When he returned he found her just as she was, her hand still holding his chin and jaw in place, her other still skillfully pressing thorn and pulling thread. She was nearing the end of the wound, which was just as well because she their meal was nearly cooked through. Fat fell into the fire, sizzling in the air to the tune of his low response.

She tied off the end of the stitch, looping, tugging, looping, tugging on the string until it a knot set secure against his skin. The thorn and remaining thread were stashed away and another small pouch was taken out from a collection of pouches within a bag slung by leather straps at her hip. From this she withdrew a brass tin and pulled the cap off to reveal a grey-green paste inside.

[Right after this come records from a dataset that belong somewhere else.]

(** [discharge2reg]: the value of a descriptor that is no jump goes to register [r]. *)
Lemma discharge2reg_placed fs0 P J0 fs e T F J m r : coded fs0 P J0 fs (pc fs - width e) T F J (main_of fs e) m ->
  exp_ok fs0 fs P T F J e -> discharged e -> e_k e <> VJMP -> nactvar fs0 <= freereg fs0 <= r -> r < maxstacksize fs -> 0 <= freereg fs0 ->
  lsafe (discharge2reg e r fs) (fun '(e', fs') => e' = exp_is VNONRELOC r e /\ placed fs0 P J0 fs fs' T F r m).
Proof.
  intros Hc Hok Hd Hnj Hr Hr' Hfr0. assert (wf fs (T ++ F ++ P) J) as Hwf by apply Hc. pose proof (wf_stack _ _ _ Hwf) as Hms. change MAXSTACK with 250 in Hms.
  unfold discharge2reg. assert (luaK_dischargevars e fs = lret (e, fs)) as ->.
  { unfold luaK_dischargevars, discharged in *. by destruct (e_k e). }
  cbn [lbind lret]. unfold discharged, exp_ok, width, main_of in *. destruct (e_k e) eqn:Ek; try done; rewrite ?Z.sub_0_r in Hc.
  - (* nil *) eapply lsafe_bind; [by eapply luaK_nil_placed|]. by intros fs' Hp.
  - (* true *) eapply lsafe_bind; [by eapply luaK_codeABC_spec|]. intros [p fs'] [-> He]. split; [done|].
    destruct (create_abc_fields OP_LOADBOOL r 1 0) as (Eo & Ea & Eb & Ec); [change MAXARG_A with 255; lia|done|done|].
    eapply (placed_into _ _ _ fs); try done; [rewrite <- not_true_iff_false, is_op_iff, Eo; done|unfold testT; by rewrite Eo|lia|].
    intros cl M s w _ Hi. rewrite (step_loadbool cl _ _ _ _ Hi Eo). by rewrite Eb, Ec.
  - (* false *) eapply lsafe_bind; [by eapply luaK_codeABC_spec|]. intros [p fs'] [-> He]. split; [done|].
    destruct (create_abc_fields OP_LOADBOOL r 0 0) as (Eo & Ea & Eb & Ec); [change MAXARG_A with 255; lia|done|done|].
    eapply (placed_into _ _ _ fs); try done; [rewrite <- not_true_iff_false, is_op_iff, Eo; done|unfold testT; by rewrite Eo|lia|].
    intros cl M s w _ Hi. rewrite (step_loadbool cl _ _ _ _ Hi Eo). by rewrite Eb, Ec.
  - (* constant *) assert (nk fs <= MAXARG_Bx) as Hsz by apply (wf_pool _ _ _ Hwf).
    eapply lsafe_bind; [eapply luaK_codeABx_spec; [done|lia]|]. intros [p fs'] [-> He]. split; [done|].
    destruct (create_abx_fields OP_LOADK r (info e)) as (Eo & Ea & Eb); [change MAXARG_A with 255; lia|lia|].
    eapply (placed_into _ _ _ fs); try done; [rewrite <- not_true_iff_false, is_op_iff, Eo; done|unfold testT; by rewrite Eo|lia|].
    intros cl M s w _ Hi. rewrite (step_loadk cl _ _ _ _ Hi Eo). by rewrite Eb.
  - (* number *) destruct Hok as [Hnan Hmz]. eapply lsafe_bind; [eapply addk_spec; [done|cbn; by rewrite Hnan|done|done]|].
    intros [i fs1] (Hi & Hk & Hfl & Hwf1 & Hf1 & _). assert (nk fs1 <= MAXARG_Bx) as Hsz by apply (wf_pool _ _ _ Hwf1).
    eapply lsafe_bind; [eapply luaK_codeABx_spec; [done|lia]|]. intros [p fs'] [-> He]. split; [done|].
    destruct (create_abx_fields OP_LOADK r i) as (Eo & Ea & Eb); [change MAXARG_A with 255; lia|lia|].
    destruct (same_code_at _ _ (flow_code _ _ Hfl)) as [Hpc1 _]. pose proof (flow_stack _ _ Hfl).
    eapply (placed_into _ _ _ fs1); [rewrite Hpc1; by eapply coded_flow|done|..]; try done; [rewrite <- not_true_iff_false, is_op_iff, Eo; done|unfold testT; by rewrite Eo|lia| |apply Hfl].
    intros cl M s w Ha Hw. rewrite (step_loadk cl _ _ _ _ Hw Eo), Eb. f_equal. pose proof (agree_k _ _ _ _ _ _ Ha) as Hpre.
    destruct (ext_rest _ _ _ _ He) as [Hk' _ _ _ _ _]. rewrite Hk' in Hpre. unfold kget. assert ((i <? 0) = false) as -> by lia.
    by rewrite (prefix_lookup_Some _ _ _ _ Hk Hpre).
  - (* relocatable *) destruct Hok as (-> & Ei & _ & i & op & Hi & Hop & Hv & _). rewrite Ei in Hi. rewrite Ei, Hi in Hc. cbn [llift fmap option_fmap option_map lbind] in Hc |- *.
    unfold set_arg, getcode. cbn. rewrite Ei, Hi. cbn. split; [done|]. exists []. rewrite pc_set_code.
    assert (forall o, value_op o = false -> is_op o i = false) as Hno.
    { intros o Ho. apply not_true_is_false. rewrite is_op_iff, Hop. intros E%of_opcode_inj. by subst; rewrite Hv in Ho. }
    split; [eapply coded_relocate; try done; lia|]. split; [|split; [done|split; [done|right; split; [done|]]]].
    + eapply set_code_keeps; [done|]. intros j Hj. destruct (wf_pending_ok _ _ _ _ Hwf Hj) as [Hok _]. split; [|apply jump_ok_bounds in Hok; lia].
      intros ->. eapply test_no_jump; [done|by apply Hno|done].
    + eexists. rewrite pc_set_code, code_at_set_code by (by eapply code_at_bounds). rewrite Z.eqb_refl. split; [done|].
      unfold testT. rewrite set_a_opcode, Hop, to_of_opcode. cbn. f_equal. by destruct op.
  - (* in a register *) destruct (Z.eqb_spec r (info e)) as [->|Hne].
    + split; [done|]. exists J. split; [done|]. split; [done|]. split; [done|]. split; [done|]. left. destruct Hok as [Hok|(_ & -> & ->)]; [|done].
      assert (grows fs0 fs) as Hg by apply Hc. pose proof (grows_nactvar _ _ Hg). lia.
    + eapply lsafe_bind; [by eapply luaK_codeABC_spec|]. intros [p fs'] [-> He]. split; [done|].
      assert (0 <= info e <= 255) as Hie. { assert (grows fs0 fs) as Hg by apply Hc. pose proof (grows_nactvar _ _ Hg). pose proof (wf_nactvar _ _ _ Hwf). pose proof (wf_freereg _ _ _ Hwf). lia. }
      destruct (create_abc_fields OP_MOVE r (info e) 0) as (Eo & Ea & Eb & _); [change MAXARG_A with 255; lia|change MAXARG_B with 511; lia|done|].
      eapply (placed_into _ _ _ fs); try done; [rewrite <- not_true_iff_false, is_op_iff, Eo; done|unfold testT; by rewrite Eo|lia|].
      intros cl M s w _ Hi. rewrite (step_move cl _ _ _ _ Hi Eo). by rewrite Eb.
Qed.
End Exp.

"Look at me, Braun," said the Witch with no amount of warmth or compassion, but plenty of cold truth, "nothing is permanent, even mountains change. What you are now?" A hand snaked forward to prod a finger firmly, squarely over his heart, "You are by choice."

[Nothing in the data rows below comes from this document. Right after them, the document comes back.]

(** The jump of a comparison joins the list of the truth value it is taken for. *)
Lemma test_jump b fs0 P J0 fs T F main m i op j l : coded fs0 P J0 fs (pc fs - 2) T F [] main m ->
  code_at fs (pc fs - 2) = Some i -> GET_OPCODE i = of_opcode op -> cmp_op op = true ->
  j = pc fs - 1 -> jump_ok fs j -> getjump fs j = Some NO_JUMP -> j ∉ T ++ F ++ P ->
  (forall cl s w, main cl s w = (let* (r, w) := instr_cmp cl i s w in lret (TBoolean (xorb (Z.b2z r =? GETARG_A i) (negb b)), w))) ->
  chain fs l (if b then T else F) ->
  lsafe (luaK_concat l j fs) (fun '(l', fs') =>
    coded fs0 P J0 fs' (pc fs') (add_true b T j) (add_true (negb b) F j) [] (fun _ _ w => lret (TBoolean (negb b), w)) m /\
    chain fs' l' (if b then T ++ [j] else F ++ [j]) /\ keeps (if b then F else T) fs fs' /\ same_rest fs fs' /\ lasttarget fs' = lasttarget fs /\
    setter fs' j = None).
Proof.
  intros Hc Hi Hop Hcmp Hj Hjo Hopen Hjn Hmain Hl. assert (wf fs (T ++ F ++ P) []) as Hwf by apply Hc.
  set (L := if b then T else F) in *. assert (forall x, x ∈ L -> x ∈ T ++ F ++ P) as HL.
  { intros x Hx. unfold L in Hx. rewrite !elem_of_app. destruct b; tauto. }
  destruct (wf_jumps _ _ _ Hwf) as [Hnd Hok]. rewrite Forall_forall in Hok. rewrite app_nil_r in Hnd, Hok.
  assert (NoDup L) as HndL.
  { apply NoDup_app in Hnd as (? & _ & [? _]%NoDup_app). unfold L. by destruct b. }
  eapply lsafe_mono; [apply (luaK_concat_spec l j L [j]); [done| | |]|].
  { split; [done|]. split; [|by exists NO_JUMP]. apply jump_ok_bounds in Hjo. unfold NO_JUMP. lia. }
  { apply NoDup_app. split; [done|]. split; [|apply NoDup_singleton]. intros x Hx ->%list_elem_of_singleton. by apply Hjn, HL. }
  { intros x [Hx| ->%list_elem_of_singleton]%elem_of_app; [by apply Hok, HL|done]. }
  intros [l' fs'] [Hch Hlk]. apply linked_rewired in Hlk as Hrw. pose proof (rewired_pc _ _ _ Hrw) as Hpc.
  pose proof (rewired_rest _ _ _ Hrw) as Hrest. destruct (linked_shape _ _ _ Hlk) as (c & Ec & _).
  assert (lasttarget fs' = lasttarget fs) as Hlt by (by rewrite Ec). assert (jpc fs' = NO_JUMP) as Hjpc by (rewrite Ec; apply Hwf).
  assert (forall x, x ∈ L -> jump_ok fs x) as HokL by (intros x Hx; by apply Hok, HL).
  assert (wf fs' (T ++ F ++ P) []) as Hwf1.
  { eapply (rewired_wf L fs); [done|done|intros x Hx; rewrite app_nil_r; by apply HL|rewrite Hlt; apply Hwf|by left|done|done]. }
  assert (wf fs' (j :: T ++ F ++ P) []) as Hwf2.
  { apply wf_add; [done| |by rewrite app_nil_r]. by apply (rewired_jump_ok L fs). }
  assert (wf fs' (add_true b T j ++ add_true (negb b) F j ++ P) []) as Hwf' by (eapply wf_perm; [symmetry; apply add_perm|done]).
  assert (forall x, x ∉ L -> code_at fs' x = code_at fs x) as Ho by apply Hrw.
  assert (forall x, setter fs' x = setter fs x) as Hset by (intros x; by apply (rewired_setter L)).
  assert (is_op OP_TESTSET i = false /\ is_op OP_LOADNIL i = false /\ is_op OP_JMP i = false) as (Hits & Hinil & Hijmp).
  { apply is_op_iff in Hop. split; [|split]; apply (is_op_other op); try done; by intros ->. }
  assert (pc fs - 2 ∉ T ++ F ++ P) as Hin.
  { intros Hx. apply Hok in Hx. eapply test_no_jump; [exact Hi|done|done]. }
  assert (code_at fs' (pc fs - 2) = Some i) as Hi' by (rewrite Ho; [done|]; intros Hx; by apply Hin, HL).
  assert (setter fs j = None) as Hsj.
  { unfold setter. replace (j - 1) with (pc fs - 2) by lia. rewrite Hi. cbn. by rewrite Hits. }
  split; [|split; [by unfold L in Hch; destruct b|split; [|split; [done|split; [done|by rewrite Hset]]]]].
  2: { intros x Hx. split; [|by apply Hset]. apply Ho. intros HxL. apply NoDup_app in Hnd as (_ & Hd & _). unfold L in HxL.
       destruct b; [apply (Hd x HxL)|apply (Hd x Hx)]; apply elem_of_app; by left. }
  eapply coded_branch; [exact Hc|exact Hwf'|..].
  - apply (rewired_keeps L); [done|]. intros x Hx. split; [by apply HokL|]. intros HxP. unfold L in Hx.
    apply NoDup_app in Hnd as (_ & Hd & (_ & Hd' & _)%NoDup_app). destruct b; [apply (Hd x Hx), elem_of_app; by right|by apply (Hd' x Hx)].
  - apply grows_rest; [done|lia].
  - unfold add_true. destruct b; intros x Hx; [apply elem_of_app; by left|done].
  - unfold add_true. destruct b; intros x Hx; [done|apply elem_of_app; by left].
  - intros x _. apply Hset.
  - intros cl M Ha. apply (agree_perm _ _ _ _ _ _ _ (add_perm b T F P j)) in Ha. rewrite Hpc in Ha. pose proof (code_at_bounds _ _ _ Hi) as Hib. split.
    + eapply (rewired_agree cl M L fs fs' _ _ _ (T ++ F ++ P) []); [eapply (agree_drop _ _ _ _ _ _ _ j); [exact Ha|lia|lia|done]|done|done|..].
      * intros x Hx. rewrite app_nil_r. by apply HL.
      * by left.
      * by left.
      * by intros x Hx%not_elem_of_nil.
      * done.
    + intros s w Hl' Hcl. rewrite Hmain.
      assert (instr_at cl (pc fs - 2) = Some i) as Hci.
      { eapply agree_plain; [exact Ha|lia|exact Hi'| |by rewrite Hits|done]. rewrite app_nil_r, elem_of_cons. intros [?|?]; [lia|done]. }
      pose proof (step_compare cl s (pc fs - 2) w i op Hci Hop Hcmp) as Hstep.
      destruct (instr_cmp cl i s w) as [[[r w']|msg]|] eqn:Ecmp; cbn [lbind] in Hstep |- *.
      * destruct (Z.b2z r =? GETARG_A i) eqn:Etaken.
        -- destruct (agree_pending _ _ _ _ _ _ j Ha) as (wj & Hwj & Hwjmp); [apply list_elem_of_here|apply jump_ok_bounds in Hjo; lia| |].
           { destruct (jump_word _ _ (rewired_jump_ok L fs fs' j Hrw Hjo)) as (x & ? & _). by exists x. }
           replace (pc fs - 2 + 1) with j in Hstep by lia. rewrite (jump_taken cl s j w' wj Hwj) in Hstep.
           assert (exits fs' cl [j] b (freereg fs0) s (at_ s (pc fs - 2) w) (lret (TBoolean (xorb true (negb b)), w'))) as Hex.
           { exists j, (TBoolean b), w', s, s. split; [apply list_elem_of_here|]. split; [by destruct b|]. split; [by destruct b|]. split; [done|].
             split; [unfold landed; by rewrite Hset, Hsj|]. eapply reaches_step; [apply reaches_refl|]. rewrite Hstep. unfold dest. rewrite Hwj.
             by replace (j + GETARG_sBx wj + 1) with (j + 1 + GETARG_sBx wj) by lia. }
           unfold add_true. destruct b; [right; left|do 2 right; left]; (eapply exits_mono; [|exact Hex]); intros x Hx; apply elem_of_app; by right.
        -- do 3 right. exists s, w'. rewrite Hpc. replace (pc fs - 2 + 1) with j in Hstep by lia. split; [|split; [done|split]].
           ++ eapply reaches_step; [apply reaches_refl|]. rewrite Hstep. rewrite jump_skipped. by replace (j + 1) with (pc fs) by lia.
           ++ destruct (jump_word _ _ (rewired_jump_ok L fs fs' j Hrw Hjo)) as (x & Hx & Hxj).
              eapply clean_word; [rewrite Hpc; replace (pc fs - 1) with j by lia; exact Hx|]. exact (is_op_other OP_JMP OP_LOADNIL _ Hxj ltac:(discriminate)).
           ++ by destruct b.
      * left. right. exists msg. split; [done|]. eapply step_fails; [apply reaches_refl|exact Hstep].
      * left. by left.
Qed.
End Reg.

Dark brows pulled in over her weirdly colorful gaze, a hard look upon a man who had all the power he needed to do what must be done but found himself stuck in a wallow of self-pity.

"Choose to become something else if you loathe what you are. The tundra won't do that for you."

She retrieved her hand and pressed her fingers into the paste, taking up a glob and holding it towards his face, "Don't move."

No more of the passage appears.